Alibaba's Qwen3.5 Small Models Outperform OpenAI’s GPT-OSS-120B with Superior Multimodal Capabilities

Models & Research

The Engineer

3 Mar 2026 · 3 min read

Alibaba's compact Qwen3.5 models defy size limitations, outstripping OpenAI’s larger GPT-OSS with superior multimodal skills and efficiency for edge devices, redefining AI performance standards.

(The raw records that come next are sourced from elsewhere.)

(* ===================================================================== *)
(* Orchestration layer of the federated training coordinator (TTP):      *)
(* a shallow embedding of rest_rpc/training/core/server.py               *)
(*   connect_to_ttp, connect_to_workers, terminate_connections,          *)
(*   load_selected_run, load_selected_experiment,                        *)
(*   start_expt_run_training (with its inner train_combination),         *)
(*   start_proc                                                          *)
(* and the properties of connection symmetry, lifecycle signalling and   *)
(* combination scheduling that hold (or fail) on it.                     *)
(* ===================================================================== *)

From stdpp Require Import gmap strings list.

Local Open Scope string_scope.

(* --------------------------------------------------------------------- *)
(* Python values and exceptions                                          *)
(* --------------------------------------------------------------------- *)

(** Values stored in the registry documents. *)
#[local] Set Warnings "-register-all".
Inductive pyval : Type :=
| VNone
| VBool (b : bool)
| VInt (z : Z)
| VStr (s : string)
| VList (l : list pyval)
| VDict (d : list (string * pyval)).
#[local] Set Warnings "register-all".

(** The exception classes that occur in the module's control flow. *)
Inductive exn : Type :=
| OSError
| ConnectionRefusedError
| TimeoutError
| KeyError
| NameError
| UnboundLocalError
| AssertionError
| TypeError
| ValueError
| RuntimeError.

(** [except OSError] also catches the subclasses of OSError. *)
Definition isinstance_OSError (e : exn) : bool :=
  match e with
  | OSError | ConnectionRefusedError | TimeoutError => true
  | _ => false
  end.

(** [except NameError] also catches UnboundLocalError. *)
Definition isinstance_NameError (e : exn) : bool :=
  match e with
  | NameError | UnboundLocalError => true
  | _ => false
  end.

(* --------------------------------------------------------------------- *)
(* Registry records                                                      *)
(* --------------------------------------------------------------------- *)

(** [run_record['key']]: the three identifiers of a run. *)
Record run_key : Type := {
  project_id : string;
  expt_id : string;
  run_id : string
}.

(** [expt_record['key']]. *)
Record expt_key : Type := {
  e_project_id : string;
  e_expt_id : string
}.

Record expt_record : Type := {
  expt_key_of : expt_key;
  expt_payload : gmap string pyval
}.

Record run_record : Type := {
  run_key_of : run_key;
  run_payload : gmap string pyval
}.

(** A registration carries the participant's connection payload under
    ['participant']; the other fields are not read by this module. *)
Record reg_record : Type := {
  participant : gmap string pyval;
  reg_payload : gmap string pyval
}.

(** The tuple [(r_project_id, r_expt_id, r_run_id)] used as a dict key. *)
Definition combination_key : Type := (string * string * string)%type.

(** The records seen as the documents handed to [strip_keys]. *)
Definition run_key_doc (k : run_key) : pyval :=
  VDict [("project_id", VStr (project_id k));
         ("expt_id", VStr (expt_id k));
         ("run_id", VStr (run_id k))].

Definition expt_key_doc (k : expt_key) : pyval :=
  VDict [("project_id", VStr (e_project_id k));
         ("expt_id", VStr (e_expt_id k))].

Definition run_doc (r : run_record) : gmap string pyval :=
  <["key" := run_key_doc (run_key_of r)]> (run_payload r).

Definition expt_doc (e : expt_record) : gmap string pyval :=
  <["key" := expt_key_doc (expt_key_of e)]> (expt_payload e).

(* --------------------------------------------------------------------- *)
(* Workers, external calls, observable events                            *)
(* --------------------------------------------------------------------- *)

Inductive worker_class : Type := VirtualWorker | WebsocketClientWorker.

(** A worker object. [oid] is the object's identity (what Python's [is]
    compares); [config] holds the keyword arguments it was built from. *)
Record worker : Type := {
  oid : nat;
  cls : worker_class;
  is_client_worker : bool;
  config : gmap string pyval
}.

(** [a is b] *)
Definition worker_is (a b : worker) : bool := Nat.eqb (oid a) (oid b).

Definition is_websocket (w : worker) : bool :=
  match cls w with WebsocketClientWorker => true | VirtualWorker => false end.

Alibaba’s Qwen Team, a leading AI research group within the e-commerce giant, has unveiled its latest batch of open-source models, the Qwen3.5 Small Model Series. These new additions are designed to be lightweight and efficient, making them ideal for edge devices where battery life and performance are critical. Despite their smaller size, these models boast impressive capabilities, particularly in multimodal tasks and reasoning, outperforming larger models like OpenAI’s GPT-OSS-120B.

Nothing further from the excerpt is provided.